Rising seas could wipe out entire countries, cause ‘biblical’ evacuations, UN chief says

Jae C. Hong/AP

Rising oceans could swallow entire countries, triggering mass evacuations on a “biblical scale,” the U.N. secretary warned.

The warming climate has melted glaciers around the world, causing sea levels to rise faster in the last century than at any 100-year period in the last 3,000 years, António Guterres, secretary-general of the United Nations, said in a speech on Tuesday, Feb. 14, according to a transcript from the U.N.

“For the hundreds of millions of people living in small island developing states and other low-lying coastal areas around the world, sea-level rise is a torrent of trouble,” Guterres said while addressing the U.N. Security Council during its first debate on rising sea levels.

Countries such as China, India, Bangladesh and the Netherlands and large coastal cities like New York, London and Buenos Aires, Argentina, are at risk of significant impacts, Guterres said, citing new data from the World Meteorological Organization.

The swelling seas have already forced residents of some Pacific Islands, including Fiji and the Solomon Islands, to move to higher ground, he said.

In order to stem the rising tide — or at least mitigate its effects — Guterres proposed several policy changes, including urging more action be taken to reduce carbon emissions.
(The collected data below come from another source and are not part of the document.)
Lemma InsertBundle_files io b s : (∀ s t, sha256_hex s = sha256_hex t → s = t) → core_inv s → files_inv s →
  files_inv (InsertBundle io b s).2.
Proof.
  intros Hinj Hs Hf. unfold InsertBundle. destruct (st_bundles s !! Bundle_ID b) as [loc|] eqn:Eb.
  { destruct (previous_node b) as [[prev|]| |]; [|done..].
    pose proof (AddKnownHolder_frame [prev] loc s) as [Hb Hfl].
    destruct (bd_AddKnownHolder [prev] loc s) as [[] s']; simpl in *; intros id; rewrite Hb, Hfl; apply Hf. }
  unfold insertNewBundleUnsafe. destruct (previous_node b) as [prev| |]; [|done..].
  set (m := new_metadata (st_nodeID s) b prev). pose proof (new_metadata_ok (st_nodeID s) b prev) as Hm. fold m in Hm.
  assert (∀ d bs, files_inv (set_st_files (<[m_SerialisedFileName m := bs]> (st_files (set_st_db d s))) (set_st_db d s))) as Hw.
  { intros d bs id Hid. simpl. apply lookup_insert_is_Some'. right. by apply Hf. }
  destruct (db_Insert _ _ _) as [[[]|e|] d] eqn:E; [|exact Hf..].
  destruct (Insert_fresh s m d Hs Hm E) as (Hs1 & Hget & Hno).
  destruct (io_create io); simpl; [|by apply deleteFromDisk_files].
  destruct (Bundle_MarshalCbor b) as [[bs b']| |]; simpl; [|apply Hw..].
  destruct (io_flush io); simpl; [|apply Hw].
  intros id [loc Hid]. simpl in *. apply lookup_insert_is_Some'.
  apply lookup_insert_Some in Hid as [[<- _]|[_ Hid]]; [by left|right]. apply Hf. by eexists.
Qed.

(** ** The theorems *)

Lemma store_step_inv s s' : core_inv s → store_step s s' → core_inv s'.
Proof.
  intros Hs Hst. destruct Hst; auto using InsertBundle_inv, SetMiscData_inv, AddKnownHolder_inv, GarbageCollect_inv,
    run_pending_inv; apply desc_op_inv; auto with descriptor.
Qed.

Lemma store_step_files s s' : (∀ s t, sha256_hex s = sha256_hex t → s = t) →
  core_inv s → files_inv s → store_step s s' → files_inv s'.
Proof.
  intros Hinj Hs Hf Hst.
  assert (∀ s', st_bundles s' = st_bundles s → st_files s' = st_files s → files_inv s') as Hframe
    by (intros s2 Hb Hfl id; rewrite Hb, Hfl; apply Hf).
  destruct Hst; auto using InsertBundle_files, run_pending_files.
  - apply Hframe; apply desc_op_frame.
  - apply Hframe; apply desc_op_frame.
  - apply Hframe; apply desc_op_frame.
  - apply Hframe; apply desc_op_frame.
  - unfold bd_SetMiscData. destruct (st_heap s !! loc) as [d|]; [|done].
    destruct (update_frame (d_metadata (set_misc k v d)) (set_st_heap (<[loc := set_misc k v d]> (st_heap s)) s)).
    by apply Hframe.
  - apply Hframe; apply AddKnownHolder_frame.
  - apply Hframe; apply GarbageCollect_frame.
Qed.

Lemma store_steps_inv s s' : core_inv s → store_steps s s' → core_inv s'.
Proof. intros Hs. induction 1; eauto using store_step_inv. Qed.

Lemma store_steps_files s s' : (∀ s t, sha256_hex s = sha256_hex t → s = t) →
  core_inv s → files_inv s → store_steps s s' → files_inv s'.
Proof. intros Hinj Hs Hf. induction 1; eauto using store_step_files, store_steps_inv. Qed.

(** ** Start of the store *)

Lemma load_descriptors_inv l s : core_inv s → NoDup l →
  (∀ m, m ∈ l → meta_ok m ∧ db_get (st_metadataStore s) (m_IDString m) = Some m ∧
     ∀ id, is_Some (st_bundles s !! id) → BundleID_String id ≠ m_IDString m) →
  let s' := load_descriptors (map NewBundleDescriptor l) s in
  core_inv s' ∧ st_metadataStore s' = st_metadataStore s ∧ st_files s' = st_files s ∧ st_pending s' = st_pending s ∧
  (∀ id, is_Some (st_bundles s' !! id) ↔ is_Some (st_bundles s !! id) ∨ id ∈ m_ID <$> l) ∧
  (∀ loc d, st_heap s' !! loc = Some d → st_heap s !! loc = Some d ∨ ∃ m, m ∈ l ∧ d = NewBundleDescriptor m).
Proof.
  revert s. induction l as [|m l IH]; intros s Hs Hnd Hl; simpl.
  { split; [done|]. split; [done|]. split; [done|]. split; [done|]. split; [|auto].
    intros id. split; [by left|]. intros [?|?%not_elem_of_nil]; done. }
  apply NoDup_cons in Hnd as [Hnot Hnd]. destruct (Hl m ltac:(by left)) as (Hok & Hget & Hno).
  set (s1 := set_st_bundles _ _).
  assert (st_bundles s !! m_ID m = None) as Hnone.
  { destruct (st_bundles s !! m_ID m) eqn:E; [|done]. destruct (Hno (m_ID m)); [by eexists|]. by destruct Hok. }
  assert (core_inv s1) as Hs1 by (apply link_inv; [done|done|done|by rewrite Hget|done]).
  destruct (IH s1 Hs1 Hnd) as (Hi & Hdb & Hf & Hn & Hb & Hh).
  { intros m2 Hm2. destruct (Hl m2 ltac:(by right)) as (Hok2 & Hget2 & Hno2). split; [done|]. split; [done|].
    intros id [loc Hid] Hs2. unfold s1, descriptor_ID in Hid. simpl in Hid. apply lookup_insert_Some in Hid as [[<- _]|[_ Hid]].
    - destruct Hok as [Hi1 _]. rewrite <- Hs2, <- Hi1, Hget in Hget2. congruence.
    - apply (Hno2 id); [by eexists|done]. }
  split; [done|]. split; [done|]. split; [done|]. split; [done|]. split.
  - intros id. rewrite Hb. unfold s1, descriptor_ID. simpl. rewrite lookup_insert_is_Some', elem_of_cons. split.
    + intros [[->|?]|?]; auto.
    + intros [?|[->|?]]; auto.
  - intros loc d [E|(m2 & ? & ->)]%Hh; [|right; exists m2; split; [by right|done]].
    simpl in E. apply lookup_app_Some in E as [?|[_ E]]; [by left|].
    apply list_lookup_singleton_Some in E as [_ <-]. right. exists m. split; [by left|done].
Qed.

(** A store without bundles on a consistent database. *)
Lemma empty_inv nodeID d files : (∀ k m, db_get d k = Some m → m_IDString m = k ∧ meta_ok m) →
  core_inv (mkStore nodeID d files ∅ [] []).
Proof.
  intros Hd. constructor; simpl; try done.
  - by intros id [x E].
  - by intros id id' [x E].
  - intros m Hm. by apply not_elem_of_nil in Hm.
  - constructor.
Qed.

(** Starting the store on a database whose records are consistent gives a
    consistent store that holds exactly the bundles of the database, every one of
    them fresh and ready to be dispatched. *)
Theorem InitialiseStore_spec nodeID d files s :
  (∀ k m, db_get d k = Some m → m_IDString m = k ∧ meta_ok m) → InitialiseStore nodeID d files = Ok s →
  core_inv s ∧ st_metadataStore s = d ∧ st_files s = files ∧ st_pending s = [] ∧
  (∀ id, is_Some (st_bundles s !! id) ↔ ∃ k m, db_get d k = Some m ∧ m_ID m = id) ∧
  (∀ loc bd, st_heap s !! loc = Some bd → Dispatch bd = true ∧ HasConstraint bd DispatchPending = Ok true).
Proof.
  intros Hd. unfold InitialiseStore, loadAll. destruct (db_FindAll d) as [l| |] eqn:E; [|done..]. intros <-%Ok_inj.
  destruct (db_FindAll_Ok _ _ E) as [Hnd Hl]. set (s0 := mkStore nodeID d files ∅ [] []).
  assert (core_inv s0) as Hs0 by (by apply empty_inv).
  destruct (load_descriptors_inv l s0 Hs0 Hnd) as (Hi & Hdb & Hf & Hp & Hb & Hh).
  { intros m [k Hk]%Hl. destruct (Hd _ _ Hk) as [Hk2 Hok]. rewrite Hk2. split; [done|]. split; [done|].
    by intros id [x Hx]. }
  do 4 (split; [done|]). split.
  - intros id. rewrite Hb. split.
    + intros [[x Hx]|(m & -> & Hm)%list_elem_of_fmap]; [done|].
      apply Hl in Hm as [k Hk]. eauto.
    + intros (k & m & Hk & <-). right. apply list_elem_of_fmap_2, Hl. eauto.
  - intros loc bd [Hx|(m & _ & ->)]%Hh; done.
Qed.

(** C6: whatever operations run on a store that started empty, and whenever the
    goroutines they start get to run: a bundle that can be looked up has a
    descriptor with its id, a database record under its key and its file; a
    descriptor that is not deleted can be looked up; and no bundle has two
    deletions pending.  The digest that names the files is taken to be free of
    collisions. *)
Theorem store_consistent nodeID d s :
  (∀ s t, sha256_hex s = sha256_hex t → s = t) → (∀ k, db_get d k = None) →
  store_steps (mkStore nodeID d ∅ ∅ [] []) s →
  (∀ id loc, GetBundleDescriptor id s = Ok loc → ∃ bd m bs,
     st_heap s !! loc = Some bd ∧ m_ID (d_metadata bd) = id ∧ d_deleted bd = false ∧
     db_get (st_metadataStore s) (BundleID_String id) = Some m ∧
     st_files s !! m_SerialisedFileName (d_metadata bd) = Some bs) ∧
  (∀ loc bd, st_heap s !! loc = Some bd → d_deleted bd = false →
     GetBundleDescriptor (m_ID (d_metadata bd)) s = Ok loc) ∧
  NoDup (m_ID <$> st_pending s).
Proof.
  intros Hinj Hd Hsteps. set (s0 := mkStore nodeID d ∅ ∅ [] []) in *.
  assert (core_inv s0) as Hs0 by (apply empty_inv; intros k m; by rewrite Hd).
  assert (files_inv s0) as Hf0 by (by intros id [x Hx]).
  pose proof (store_steps_inv _ _ Hs0 Hsteps) as Hs. pose proof (store_steps_files _ _ Hinj Hs0 Hf0 Hsteps) as Hf.
  split; [|split; [|apply (ci_once s Hs)]].
  - intros id loc. unfold GetBundleDescriptor. destruct (st_bundles s !! id) as [loc'|] eqn:Eb; [|done].
    destruct (st_heap s !! loc') as [bd|] eqn:El; [|done]. unfold Deleted. destruct (d_deleted bd) eqn:Ed; [done|].
    intros ->%Ok_inj. destruct (ci_map s Hs _ _ Eb) as (bd' & El' & Hid). rewrite El in El'. simplify_eq.
    destruct (ci_heap s Hs _ _ El) as (_ & [_ Hname] & _).
    destruct (ci_stored s Hs (m_ID (d_metadata bd')) ltac:(by eexists)) as [m Hm].
    destruct (Hf (m_ID (d_metadata bd')) ltac:(by eexists)) as [bs Hbs].
    exists bd', m, bs. by rewrite Hname.
  - intros loc bd El Ed. destruct (ci_heap s Hs _ _ El) as (_ & _ & Hlive).
    unfold GetBundleDescriptor, Deleted. by rewrite (Hlive Ed), El, Ed.
Qed.

(** C12: a well-formed and valid bundle that was newly inserted can be looked up
    under its id and loaded again: the loaded bundle is the inserted one up to the
    CRC values.  The holders known at first are the node itself and the previous
    node. *)
Theorem insert_load_roundtrip `{!CboringLaws _} ebm now io b s s' loc :
  core_inv s → st_bundles s !! Bundle_ID b = None → Bundle_wf ebm b → Bundle_CheckValid now b = Ok [] →
  InsertBundle io b s = (Ok loc, s') →
  GetBundleDescriptor (Bundle_ID b) s' = Ok loc ∧
  (∃ b', Load ebm now loc s' = Ok b' ∧ erase_crc b' = erase_crc b) ∧
  ∃ bd prev, st_heap s' !! loc = Some bd ∧ previous_node b = Ok prev ∧
    GetKnownHolders bd = Ok (st_nodeID s :: option_list prev).
Proof.
  intros Hs Hnew Hwf Hv. unfold InsertBundle. rewrite Hnew. unfold insertNewBundleUnsafe.
  destruct (previous_node b) as [prev| |]; [|done..].
  set (m := new_metadata (st_nodeID s) b prev). destruct (db_Insert _ _ _) as [[[]| |] d]; [|done..].
  destruct (io_create io); [|done]. simpl negb. cbv iota.
  destruct (Bundle_Marshal_wf ebm b Hwf) as (body & b' & Hm & He & Hu). rewrite Hm.
  destruct (io_flush io); [|done]. intros [= <- <-].
  assert ((st_heap s ++ [NewBundleDescriptor m]) !! length (st_heap s) = Some (NewBundleDescriptor m)) as Hl
    by (by apply list_lookup_middle).
  split; [|split].
  - unfold GetBundleDescriptor. simpl. by rewrite lookup_insert_eq, Hl.
  - exists b'. split; [|done]. unfold Load. simpl. rewrite Hl. simpl. unfold loadEntireBundle. simpl.
    rewrite lookup_insert_eq. unfold ParseBundle. rewrite (Hu now _ [] (CanonicalBlock_break ebm [])).
    by erewrite check_bundle_erase.
  - simpl. rewrite Hl. eexists _, prev. done.
Qed.

(** ** Garbage collection *)

(** The descriptors that garbage collection deletes. *)
Definition collectable (now : Z) (bd : BundleDescriptor) : bool :=
  Expired now bd && bool_decide (d_retentionConstraints bd = []) && negb (d_deleted bd).

Definition collected (now : Z) (bd : BundleDescriptor) : BundleDescriptor :=
  if collectable now bd then set_d_deleted true bd else bd.

Lemma collected_twice now bd : collected now (collected now bd) = collected now bd.
Proof.
  unfold collected. destruct (collectable now bd) eqn:E; [|by rewrite E]. unfold collectable. simpl. by rewrite andb_false_r.
Qed.

Lemma collect_spec now loc s : core_inv s → collect now loc s =
  match st_heap s !! loc with
  | Some bd => if collectable now bd
               then set_st_pending (st_pending s ++ [d_metadata bd]) (set_st_heap (<[loc := set_d_deleted true bd]> (st_heap s)) s) else s
  | None => s
  end.
Proof.
  intros Hs. unfold collect. destruct (st_heap s !! loc) as [bd|] eqn:El; [|done].
  destruct (ci_heap s Hs _ _ El) as ([Hr _ Hdel _ _] & _). unfold collectable. destruct (Expired now bd); [|done]. simpl.
  unfold Retain, bd_Delete, desc_op, Delete, unsafeDelete. rewrite Hr, El. case_bool_decide as Hc.
  - rewrite Hc. destruct (d_deleted bd); simpl; [|done]. rewrite list_insert_id by done. by destruct s.
  - assert (0 < len (d_retentionConstraints bd)) as ->%Z.ltb_lt by (unfold len; destruct (d_retentionConstraints bd); simpl; [done|lia]).
    assert (d_deleted bd = false) as -> by (destruct (d_deleted bd); [by destruct Hc; apply Hdel|done]). done.
Qed.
“Our world is hurtling past the 1.5-degree warming limit that a livable future requires, and with present policies, is careening towards 2.8 degrees — a death sentence for vulnerable countries,” he said.

Additionally, early warning systems for natural disasters, such as glacial floods, should also be implemented, and international refugee law should be amended to address the looming wave of human displacement, he said.

The sea level has fluctuated greatly over the millennia, rising and falling by as much as 400 feet, Brian McNoldy, a researcher at the University of Miami’s Rosenstiel School of Marine, Atmospheric, and Earth Science, told McClatchy News in an email.

“So the Earth is capable of a tremendous range, and with that, the coastlines have moved in and out by hundreds of miles,” McNoldy said. But, over the span of human civilization, a mere instant in the Earth’s history, sea levels have been relatively stationary.

“Now that sea level is beginning to rise rapidly again, the threat of inland-advancing coastlines is very real and is indeed a global crisis without an easy or obvious solution,” McNoldy said. “It will undoubtedly result in a mass exodus from the (current) coasts over a relatively short time.”